One of the things that we at Secure Group like to emphasize the most is that there are no backdoors to access our products. Why is this such a big deal? The short answer is that backdoored encryption algorithms are compromised by definition, as they feature a weakness that is known to a third party – which defeats the purpose of encryption by default. The long answer is below.

Backdoors are deliberate design flaws in encryption algorithms.

Encryption is meant to protect information by scrambling plaintext data or messages to a state of apparent nonsense, called ciphertext. If the data gets stolen from a device by someone, or a message is intercepted by an eavesdropper, they would be of no use to them unless decrypted. To do this, one needs the password or key that was used to encrypt the information in the first place.

In modern cryptography, the keys are long sets of seemingly random numbers and characters. The length of the key alone protects the locked data from brute force attacks – a trial-and-error method of guessing the key until it finally works. Theoretically, it should take contemporary computers hundreds of thousands of years to break a 1024-bit key. And the keys serious encryption providers use are 2048 or 4096-bit.

What are encryption backdoors?

Encryption backdoors are design flaws that have been deliberately put in encryption algorithms so that a third party could rather easily generate a decryption key. This is not exactly a master key to all data encrypted via a particular algorithm – rather a way to significantly speed up brute force break-ins to periods that make practical sense like months, days or hours. One way to categorize the types of backdoors is by whether they are “explicit” – ones of whose existence everyone is aware; and “implicit” – that are known only to a select group of people, usually the ones that designed them.

Obviously, if you’re looking for security, you’d stay away from anything that you know is backdoored. So this leaves you implicit backdoors to worry about. And they are trickier because the algorithms they are in offer encryption that actually does work perfectly and is practically unbreakable, unless one is aware of the carefully obscured flaw in it.

This serves the dual purposes that spy organizations like the US National Security Agency (NSA) have. On one hand, they are meant to ensure the security of the USA’s computer systems by providing encryption standards that are strong enough to keep foreign adversaries away from sensitive information. On the other, the NSA has a mission to spy on criminal and terrorist cells in order to prevent their actions. And to do the latter, it needs a way to break the same strong encryption standards.

Why are backdoors a problem?

Neither you, nor we want terrorist plots to be successful. Then what is the problem with law enforcement using backdoors to spy on bad guys? Even if they spy on the occasional innocent guy, there’d be no consequences for the latter, right? There are two main reasons there is a problem with backdoors.

One is about principle. Privacy is a right – fundamental enough to be protected by the US Constitution. And would you be ok, for example, with your neighborhood policeman having a key to everyone’s house, you know, just in case? Them having a key to the information on your computer or smartphone is the same.

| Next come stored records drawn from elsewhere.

Lemma gb_inv_step inherited p hash I Nk x :
  gb_inv p hash I Nk -> grp x <> "length" -> inherited (grp x) = false ->
  exists I' Nk', gb_step inherited (Some hash) x = Some (
    map (fun k => (k, filter (fun y => grp y = k) (p ++ [x]))) (I' ++ Nk')) /\
    gb_inv (p ++ [x]) (map (fun k => (k, filter (fun y => grp y = k) (p ++ [x]))) (I' ++ Nk'))
      I' Nk'.
Proof.
  intros (-> & HI & Hs & HN & Hmem & Hnd) Hlen Hinh. simpl.
  assert (Hl : String.eqb (grp x) "length" = false) by (by apply String.eqb_neq).
  rewrite Hl, Hinh. simpl.
  rewrite get_map_keys.
  assert (Hmap : map grp (p ++ [x]) = map grp p ++ [grp x]) by (by rewrite map_app).
  destruct (decide (grp x ∈ I ++ Nk)) as [Hin|Hout].
  - (* the group exists: [acc[k].push(item)] *)
    exists I, Nk. split.
    + f_equal. rewrite replace_map_keys by done. apply map_ext. intros k'.
      rewrite filter_snoc_key.
      destruct (String.eqb_spec (grp x) k') as [<-|Hne];
        [by rewrite decide_True | by rewrite decide_False].
    + split_inv; try done.
      * rewrite Hmap, filter_app, HN. simpl. rewrite filter_cons, filter_nil.
        destruct (decide (array_index (grp x) = None)); [|by rewrite app_nil_r].
        rewrite dedup_snoc, decide_True; [done|].
        apply list_elem_of_filter. split; [done|]. by apply Hmem.
      * intros k. rewrite Hmem, Hmap, elem_of_app, list_elem_of_singleton.
        split; [by left|]. intros [H| ->]; [done|]. by apply Hmem.
  - (* a new group: [acc[k] = []] *)
    assert (Hnew : grp x ∉ map grp p) by (by rewrite <- Hmem).
    assert (Hold : forall k, k ∈ I ++ Nk ->
      filter (fun y => grp y = k) p = filter (fun y => grp y = k) (p ++ [x])).
    { intros k Hk. rewrite filter_snoc_key, decide_False; [done|]. intros Heq. apply Hout. by rewrite Heq. }
    assert (Hfx : [x] = filter (fun y => grp y = grp x) (p ++ [x])).
    { rewrite filter_snoc_key, decide_True by done.
      by rewrite filter_key_nil. }
    assert (Hre : map (fun k => (k, filter (fun y => grp y = k) p)) (I ++ Nk) =
                  map (fun k => (k, filter (fun y => grp y = k) (p ++ [x]))) (I ++ Nk)).
    { apply map_ext_in. intros k Hk%list_elem_of_In. by rewrite Hold. }
    assert (HNnon : Forall (fun k => array_index k = None) Nk).
    { rewrite HN. apply List.Forall_forall. intros k Hk%list_elem_of_In.
      apply elem_of_dedup, list_elem_of_filter in Hk. tauto. }
    unfold set. rewrite get_map_keys, decide_False by done.
    rewrite Hre.
    destruct (array_index (grp x)) as [n|] eqn:Hidx.
    + destruct (insert_index_map (fun k => filter (fun y => grp y = k) (p ++ [x]))
                  I Nk (grp x) n HI Hs HNnon Hidx) as (I' & Heq & Hp & Hs' & HI').
      rewrite <- Hfx in Heq. exists I', Nk. rewrite Heq. split; [done|].
      split_inv; try done.
      * rewrite Hmap, filter_app, HN. simpl. rewrite filter_cons, filter_nil.
        rewrite decide_False by congruence. by rewrite app_nil_r.
      * intros k. pose proof (Hmem k) as Hk. rewrite elem_of_app in Hk.
        rewrite Hmap, !elem_of_app, list_elem_of_singleton, Hp, elem_of_cons.
        intuition congruence.
      * rewrite Hp. simpl. by constructor.
    + exists I, (Nk ++ [grp x]). split.
      * f_equal. rewrite app_assoc, (map_app _ (I ++ Nk) [grp x]). cbn [map]. by rewrite <- Hfx.
      * split_inv; try done.
        -- rewrite Hmap, filter_app, HN. simpl. rewrite filter_cons, filter_nil.
           rewrite decide_True by done. rewrite dedup_snoc, decide_False; [done|].
           intros Hf%list_elem_of_filter. tauto.
        -- intros k. pose proof (Hmem k) as Hk. rewrite elem_of_app in Hk.
           rewrite Hmap, !elem_of_app, list_elem_of_singleton. tauto.
        -- rewrite app_assoc. apply NoDup_app. repeat split; [done| |apply NoDup_singleton].
           intros y Hy ->%list_elem_of_singleton. done.
Qed.

Lemma gb_fold inherited l p hash I Nk :
  gb_inv p hash I Nk ->
  Forall (fun x => grp x <> "length" /\ inherited (grp x) = false) l ->
  exists I' Nk', fold_left (gb_step inherited) l (Some hash) =
    Some (map (fun k => (k, filter (fun y => grp y = k) (p ++ l))) (I' ++ Nk')) /\
    gb_inv (p ++ l) (map (fun k => (k, filter (fun y => grp y = k) (p ++ l))) (I' ++ Nk'))
      I' Nk'.
Proof.
  revert p hash I Nk. induction l as [|x l IH]; intros p hash I Nk Hinv Hok; cbn [fold_left].
  - exists I, Nk. rewrite app_nil_r. destruct Hinv as [Hh Hr]. rewrite <- Hh. done.
  - inversion Hok as [|? ? [Hlen Hinh] Hok']; subst.
    destruct (gb_inv_step inherited p hash I Nk x Hinv Hlen Hinh) as (I1 & N1 & -> & Hinv1).
    destruct (IH _ _ _ _ Hinv1 Hok') as (I' & Nk' & Heq & Hinv').
    exists I', Nk'. by rewrite <- app_assoc in Heq, Hinv'.
Qed.

Lemma gb_fold_None inherited l : fold_left (gb_step inherited) l None = None.
Proof. induction l; done. Qed.

End GroupBy.

Section HelperTheorems.
Import JS SettingsReducer.

(** [mergeBetter(a, b)] (part_000, line 461): unless both arguments are
    objects (not [null], not functions) the result is [b] itself; for two
    objects it is a fresh plain object whose own keys are the enumerable
    own keys of [a] and [b].  A key of [a] holds [mergeBetter(a[k], b[k])]
    when [b] has [k] as an own property, enumerable or not (ramda's [_has]
    is [hasOwnProperty]), and [a[k]] otherwise; a key only [b] has
    enumerably holds [b[k]].  (For own keys other than ["__proto__"],
    whose assignment the model does not cover.) *)
Theorem mergeBetter_spec :
  (forall a b,
     (forall cls1 pa ha cls2 pb hb, a = Obj cls1 pa ha -> b = Obj cls2 pb hb -> False) ->
     mergeBetter a b = b) /\
  (forall cls1 pa ha cls2 pb hb,
     NoDup (pa ++ ha).*1 -> NoDup (pb ++ hb).*1 -> "__proto__" ∉ pa.*1 -> "__proto__" ∉ pb.*1 ->
     exists ps, mergeBetter (Obj cls1 pa ha) (Obj cls2 pb hb) = Obj "Object" ps [] /\
       NoDup ps.*1 /\
       forall k, get k ps = match get k pa, get k (pb ++ hb) with
                            | Some va, Some vb => Some (mergeBetter va vb)
                            | Some va, None => Some va
                            | None, _ => get k pb
                            end).
Proof.
  split; [exact mergeBetter_not_obj|].
  intros cls1 pa ha cls2 pb hb Ha Hb _ _.
  rewrite fmap_app in Ha, Hb. apply NoDup_app in Ha as [Ha _], Hb as [Hb _].
  destruct (merge_props_spec pa pb hb Ha Hb) as [Hnd Hget].
  eexists. rewrite mergeBetter_obj. split; [reflexivity|]. split; [exact Hnd|exact Hget].
Qed.

Lemma mergeBetter_spec_witness :
  mergeBetter (Num 1%float) (Obj "Object" [] []) = Obj "Object" [] [] /\
  mergeBetter (Obj "Object" [("a", Null)] []) Null = Null /\
  mergeBetter (Obj "Object" [("length", Num 5%float)] [])
              (Obj "Array" [("0", Num 7%float)] [("length", Num 1%float)]) =
    Obj "Object" [("0", Num 7%float); ("length", Num 1%float)] [] /\
  (exists ps,
    mergeBetter (Obj "Object" [("length", Num 5%float)] [])
                (Obj "Array" [("0", Num 7%float)] [("length", Num 1%float)]) =
      Obj "Object" ps [] /\ NoDup ps.*1 /\
    forall k, get k ps =
      match get k [("length", Num 5%float)], get k ([("0", Num 7%float)] ++ [("length", Num 1%float)]) with
      | Some va, Some vb => Some (mergeBetter va vb)
      | Some va, None => Some va
      | None, _ => get k [("0", Num 7%float)]
      end) /\
  exists ps,
    mergeBetter (Obj "Object" [("font", Str "Consolas"); ("keys", Obj "Object" [("x", Num 1%float)] [])] [])
                (Obj "Array" [("keys", Obj "Object" [("y", Num 2%float)] []); ("0", Bool true)] []) =
      Obj "Object" ps [] /\ NoDup ps.*1 /\
    forall k, get k ps =
      match get k [("font", Str "Consolas"); ("keys", Obj "Object" [("x", Num 1%float)] [])],
            get k ([("keys", Obj "Object" [("y", Num 2%float)] []); ("0", Bool true)] ++ []) with
      | Some va, Some vb => Some (mergeBetter va vb)
      | Some va, None => Some va
      | None, _ => get k [("keys", Obj "Object" [("y", Num 2%float)] []); ("0", Bool true)]
      end.
Proof.
  split; [|split; [|split; [|split]]].
  - apply (proj1 mergeBetter_spec). intros ? ? ? ? ? ? H. discriminate H.
  - apply (proj1 mergeBetter_spec). intros ? ? ? ? ? ? _ H. discriminate H.
  - vm_compute. reflexivity.
  - apply (proj2 mergeBetter_spec); vm_compute; [repeat constructor; set_solver..|set_solver|set_solver].
  - apply (proj2 mergeBetter_spec); vm_compute; [repeat constructor; set_solver..|set_solver|set_solver].
Defined.

(** [groupBy(lst, grp)] (part_000, lines 462-474), when no key is
    ["length"] or a name arrays inherit ([inherited]): one group per
    distinct key, holding the items with that key in their order in
    [lst]; the groups of array-index keys come first, by numeric index,
    then the other groups in the order their key first occurs. *)
Theorem groupBy_groups {A} (inherited : string -> bool) (lst : list A) (grp : A -> string) :
  Forall (fun x => grp x <> "length" /\ inherited (grp x) = false) lst ->
  exists I Nk,
    groupBy inherited lst grp = Some (map (fun k => filter (fun x => grp x = k) lst) (I ++ Nk)) /\
    NoDup (I ++ Nk) /\
    (forall k, k ∈ I ++ Nk <-> exists x, x ∈ lst /\ grp x = k) /\
    Forall (fun k => is_Some (array_index k)) I /\ StronglySorted index_le I /\
    Nk = dedup (filter (fun k => array_index k = None) (map grp lst)).
Proof.
  intros Hok.
  destruct (gb_fold grp inherited lst [] [] [] [] (gb_inv_nil grp) Hok)
    as (I & Nk & Heq & Hh & HI & Hs & HN & Hmem & Hnd).
  exists I, Nk. rewrite groupBy_fold. fold (gb_step grp inherited). rewrite Heq.
  simpl in *. split; [by rewrite map_map|]. split; [done|]. split.
  - intros k. rewrite Hmem. change (map grp lst) with (grp <$> lst).
    rewrite list_elem_of_fmap. split; intros (x & H1 & H2); eauto.
  - done.
Qed.

Lemma groupBy_groups_witness :
  groupBy es2023_array_inherited
    [("b", 1%nat); ("10", 2%nat); ("a", 3%nat); ("2", 4%nat); ("b", 5%nat)] fst =
  Some [[("2", 4%nat)]; [("10", 2%nat)]; [("b", 1%nat); ("b", 5%nat)]; [("a", 3%nat)]] /\
  exists I Nk,
    groupBy es2023_array_inherited
      [("b", 1%nat); ("10", 2%nat); ("a", 3%nat); ("2", 4%nat); ("b", 5%nat)] fst =
    Some (map (fun k => filter (fun x => fst x = k)
                [("b", 1%nat); ("10", 2%nat); ("a", 3%nat); ("2", 4%nat); ("b", 5%nat)])
              (I ++ Nk)) /\
    NoDup (I ++ Nk) /\
    (forall k, k ∈ I ++ Nk <-> exists x,
       x ∈ [("b", 1%nat); ("10", 2%nat); ("a", 3%nat); ("2", 4%nat); ("b", 5%nat)] /\ fst x = k) /\
    Forall (fun k => is_Some (array_index k)) I /\ StronglySorted index_le I /\
    Nk = dedup (filter (fun k => array_index k = None)
                  (map fst [("b", 1%nat); ("10", 2%nat); ("a", 3%nat); ("2", 4%nat); ("b", 5%nat)])).
Proof.
  split; [vm_compute; reflexivity|].
  apply groupBy_groups. repeat constructor; vm_compute; discriminate.
Defined.

(** [settingsReducer] (part_001, lines 21-32) returns [state] itself, and
    assigns nothing, for an action of any other type; with no [state] it
    returns the default settings. *)
Theorem settingsReducer_other_action now state action :
  prop action "type" <> Str updateSettings ->
  prop action "type" <> Str updateEditorRatio ->
  action <> Null ->
  settingsReducer now state action =
    let s := match state with Undefined => default_state | s => s end in Some (s, s).
Proof.
  intros H1 H2 H3. unfold settingsReducer.
  destruct action as [| | | | | |ca pa ha]; try done.
  simpl in H1, H2 |- *.
  destruct (match get "type" (pa ++ ha) with Some v => v | None => Undefined end)
    as [| | | | t| |]; try done.
  destruct (String.eqb_spec t updateSettings) as [->|]; [done|].
  destruct (String.eqb_spec t updateEditorRatio) as [->|]; done.
Qed.

Lemma settingsReducer_other_action_witness :
  settingsReducer 7%float Undefined (Obj "Object" [("type", Str "@@redux/INIT")] []) =
    Some (default_state, default_state).
Proof.
  apply (settingsReducer_other_action 7%float Undefined); vm_compute; discriminate.
Defined.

The other reason is practical. As Apple CEO Tim Cook pointed out, a backdoor for the “good guys” is also a backdoor that is there for the “bad guys” to use. There is no guarantee implicit backdoors could remain hidden forever. If there is a design flaw in an algorithm, it is pretty much open season for everyone to find it. The likes of the NSA are worried that this could be done by some foreign intelligence agency – such organizations are the ones that have the resources to find a hidden backdoor. But it just might as well be criminals.

And you don’t want your neighborhood burglar to have a key for your house, do you? Exactly! This is why we have designed Secure Phone so it features no backdoors – even for us. If we wanted to eavesdrop on your communications or access your phone, we wouldn’t be able to. And neither would be anyone.